This saw has definitely seen better days, but it is a very early example of the Disston No. 99. This saw is a 7 point cross cut and is presumed to be 22" long. The saw is snapped off near the toe, but placement of the etch makes it possible to make an educated guess as to the length. This saw has also been called the "Prize Medal Saw", owing no doubt to the three medallions used to fasten the handle to the blade. While the date of the first example of this saw has not been established, it has been recorded in catalogs going back to 1876. This particular example dates from 1865 to 1871 because of the fact that it is marked "Henry Disston and Son". The No. 99 continued into the 20th Century, vanishing sometime between 1914 and 1918.

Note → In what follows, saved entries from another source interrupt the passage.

(** A new audit; the number of producers it was asked to track plays no role. *)
Lemma new_cache_ok : exists c, LRUCache.new (K:=list Z) (V:=bits_ptr) = Ok c /\ rep HashCode.string (LRUCache.super c) [] /\ LinkedHashMap.accessOrder (LRUCache.super c) = true /\ LRUCache.maxCacheSize c = 10000.
Proof.
  destruct (new_table HashCode.string (K:=list Z) (V:=bits_ptr) 0) as [Ht E]; [lia |]. eexists. split; [reflexivity |]. split_and!; [|done | done]. apply make_rep; [|unfold contents, entries; cbn; by rewrite E].
  split; [exact Ht | unfold entries; cbn; by rewrite E | done].
Qed.
Lemma init_tracks producers depth max : 0 <= depth < 2 ^ 31 -> zlen producers <= 10000 -> exists a, init depth max = Ok a /\ tracks producers a ∅.
Proof.
  intros Hd Hp. unfold init. destruct new_cache_ok as (c & -> & Hr & Ho & Hm). cbn [rbind]. eexists. split; [reflexivity |]. exists []. split_and!; [split; cbn; try done; [by intros s p ?%elem_of_nil | constructor] | cbn; lia | by intros s ?%elem_of_nil |].
  intros s n. split; [by intros ?%elem_of_empty | by intros [_ ?]].
Qed.

(** Sequence numbers from 2^31 on share the bits of small ones: a message whose number
    is the number of an earlier message of its producer plus 2147483647 is taken for a
    duplicate although it was never seen. *)
Theorem late_sequence_taken_for_duplicate producers a S i i' s n : zlen producers < 2 ^ 28 -> tracks producers a S -> pair_of_id i = Some (s, n) -> pair_of_id i' = Some (s, n + INT_MAX) ->
  s ∈ producers -> 1 <= n < 2 ^ 31 - 64 -> (s, n) ∈ S -> exists a', isDuplicate (Some i') a = (Ok true, a').
Proof.
  intros Hs Ht Hp Hp' Hin Hn HS. destruct (isDuplicate_tracks producers Hs a S i s n Ht Hp Hin) as (a' & E & _); [lia |]. exists a'. rewrite bool_decide_eq_true_2 in E by done. rewrite <- E.
  unfold isDuplicate. rewrite (seed_of_id _ _ _ Hp), (seed_of_id _ _ _ Hp'). unfold xbind at 1 2. destruct (bits_for s a) as [[b|] a1]; [|done]. unfold test_and_set. assert (scaledIndex (n + INT_MAX) = scaledIndex n) as ->.
  { rewrite (small_index n) by lia. unfold scaledIndex, INT_MAX in *. rewrite (proj2 (Z.ltb_lt _ _)) by lia. rewrite Z.add_simpl_r. apply swrap_small; lia. }
  unfold INT_MAX. rewrite !(proj2 (Z.leb_le 0 _)) by lia. done.
Qed.

(** ** The maximum number of producers *)
Lemma entry_list_ok {K V} `{Countable K} (hashFunc : K -> Z) (m : LinkedHashMap.t K V) l : rep hashFunc m l -> LinkedHashMap.entry_list m = Ok l.
Proof.
  intros Hr. unfold LinkedHashMap.entry_list. rewrite (rep_size _ _ _ Hr). unfold zlen. rewrite Nat2Z.id.
  destruct (linked_visit_ok hashFunc (fun _ => false) l [] (LinkedHashMap.iterate m) m) as (m' & E & _); [split_and!; [done | apply (rep_head _ _ _ Hr) | done] |]. by rewrite E.
Qed.
Lemma stored_all_new (es l : list (list Z * bits_ptr)) : NoDup (l ++ es).*1 -> stored_all true es l = l ++ es.
Proof.
  revert l. induction es as [|[k v] es IH]; intros l Hn; [by rewrite app_nil_r |]. cbn [stored_all fold_left]. rewrite stored_new.
  - change (stored_all true es (l ++ [(k, v)]) = l ++ (k, v) :: es). rewrite IH; rewrite <- app_assoc; done.
  - apply lookup_absent. rewrite fmap_app in Hn. apply list.NoDup_app in Hn as (_ & Hd & _). intros Hk. apply (Hd _ Hk). by left.
Qed.

(** Lowering the maximum number of producers does not drop any: putAll copies the
    entries without evicting, so the audit keeps every producer it knows, however small the
    new maximum is, and in the same order. *)
Theorem adjust_keeps_all a l value : audit_ok a l -> 0 < value ->
  exists a', adjustMaxProducersToTrack value a = (Ok tt, a') /\ audit_ok a' l /\ (forall s n, seen a' l s n = seen a l s n) /\
    LRUCache.maxCacheSize (map a') = value /\ maximumNumberOfProducersToTrack a' = value /\ LRUCache.size (map a') = zlen l.
Proof.
  intros Ha Hv. pose proof (ao_rep _ _ Ha) as Hr. pose proof (rep_keys _ _ _ Hr) as Hn. pose proof (ao_size _ _ Ha) as Hs. unfold adjustMaxProducersToTrack.
  enough (exists m, (if value <? maximumNumberOfProducersToTrack a then
      let! newMap := LRUCache.init_order 0 value (3, 4) true in let! es := LinkedHashMap.entry_list (LRUCache.super (map a)) in let! r := LRUCache.putAll HashCode.string None es newMap in
      let! es := LinkedHashMap.entry_list (LRUCache.super (snd r)) in let! r := LRUCache.putAll HashCode.string None es (LRUCache.clear (map a)) in Ok (snd r) else Ok (map a)) = Ok m /\
    rep HashCode.string (LRUCache.super m) l /\ LinkedHashMap.accessOrder (LRUCache.super m) = true) as (m & -> & Hrm & Hom).
  { unfold LRUCache.setMaxCacheSize. rewrite (proj2 (Z.leb_gt value 0)) by lia. eexists. split; [reflexivity |].
    destruct (audit_perm a (with_max value (with_map (LRUCache.mk (LRUCache.super m) value) a)) l l Ha) as [H1 H2]; [done.. |]. split_and!; [done | done | done | done |]. exact (rep_size _ _ _ Hrm). }
  destruct (value <? _); [|exists (map a); by split_and!; [| | apply Ha]]. destruct new_cache_ok as (c & Ec & Hrc & Hoc & _). unfold LRUCache.new in Ec. unfold LRUCache.init_order.
  destruct (LinkedHashMap.init_order 0 (3, 4) true) as [m0|]; [|done]. cbn [rbind] in *. rewrite (proj2 (Z.leb_gt value 0)) by lia. injection Ec as <-. cbn [rbind LRUCache.super] in *. rewrite (entry_list_ok HashCode.string _ l Hr). cbn [rbind].
  unfold LRUCache.putAll, LRUCache.on_super. cbn [LRUCache.super]. destruct (putAll_rep HashCode.string None l m0 [] Hrc) as (m1 & -> & Hr1 & Ho1); [unfold zlen in *; cbn; lia |]. rewrite Hoc, stored_all_new in Hr1 by done. cbn [rbind snd LRUCache.super]. rewrite (entry_list_ok HashCode.string _ l Hr1). cbn [rbind].
  destruct (putAll_rep HashCode.string None l (LinkedHashMap.clear (LRUCache.super (map a))) [] (clear_rep _ _ _ Hr)) as (m2 & E2 & Hr2 & Ho2); [unfold zlen in *; cbn; lia |].
  change (LRUCache.super (LRUCache.clear (map a))) with (LinkedHashMap.clear (LRUCache.super (map a))). rewrite E2. cbn [rbind snd]. eexists. split; [reflexivity |]. cbn [LRUCache.super].
  change (LinkedHashMap.accessOrder (LinkedHashMap.clear (LRUCache.super (map a)))) with (LinkedHashMap.accessOrder (LRUCache.super (map a))) in *. rewrite (ao_order _ _ Ha) in Hr2, Ho2. by rewrite stored_all_new in Hr2.
Qed.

At right is a close up of the apple handle. While worn, note the sets of "hound's teeth" on the top and bottom of the handle near the start of the horns. This is an embellishment common on British saws and very early American saws like this one. Also note the characteristic "notch" in the lower left portion of the handle. Only the No 9, No. 99, No. 12 and No. 112 had this feature.
At far right is a close up of the medallions used on this saw. All hardware is of the split nut variety. Note the early style eagles on the top and bottom medallion.
A shot of the etch. Note that the "99" is stamped in the blade, rather than etched as in later examples. Since the stamp was applied after the blade was hardened, the mark is very light.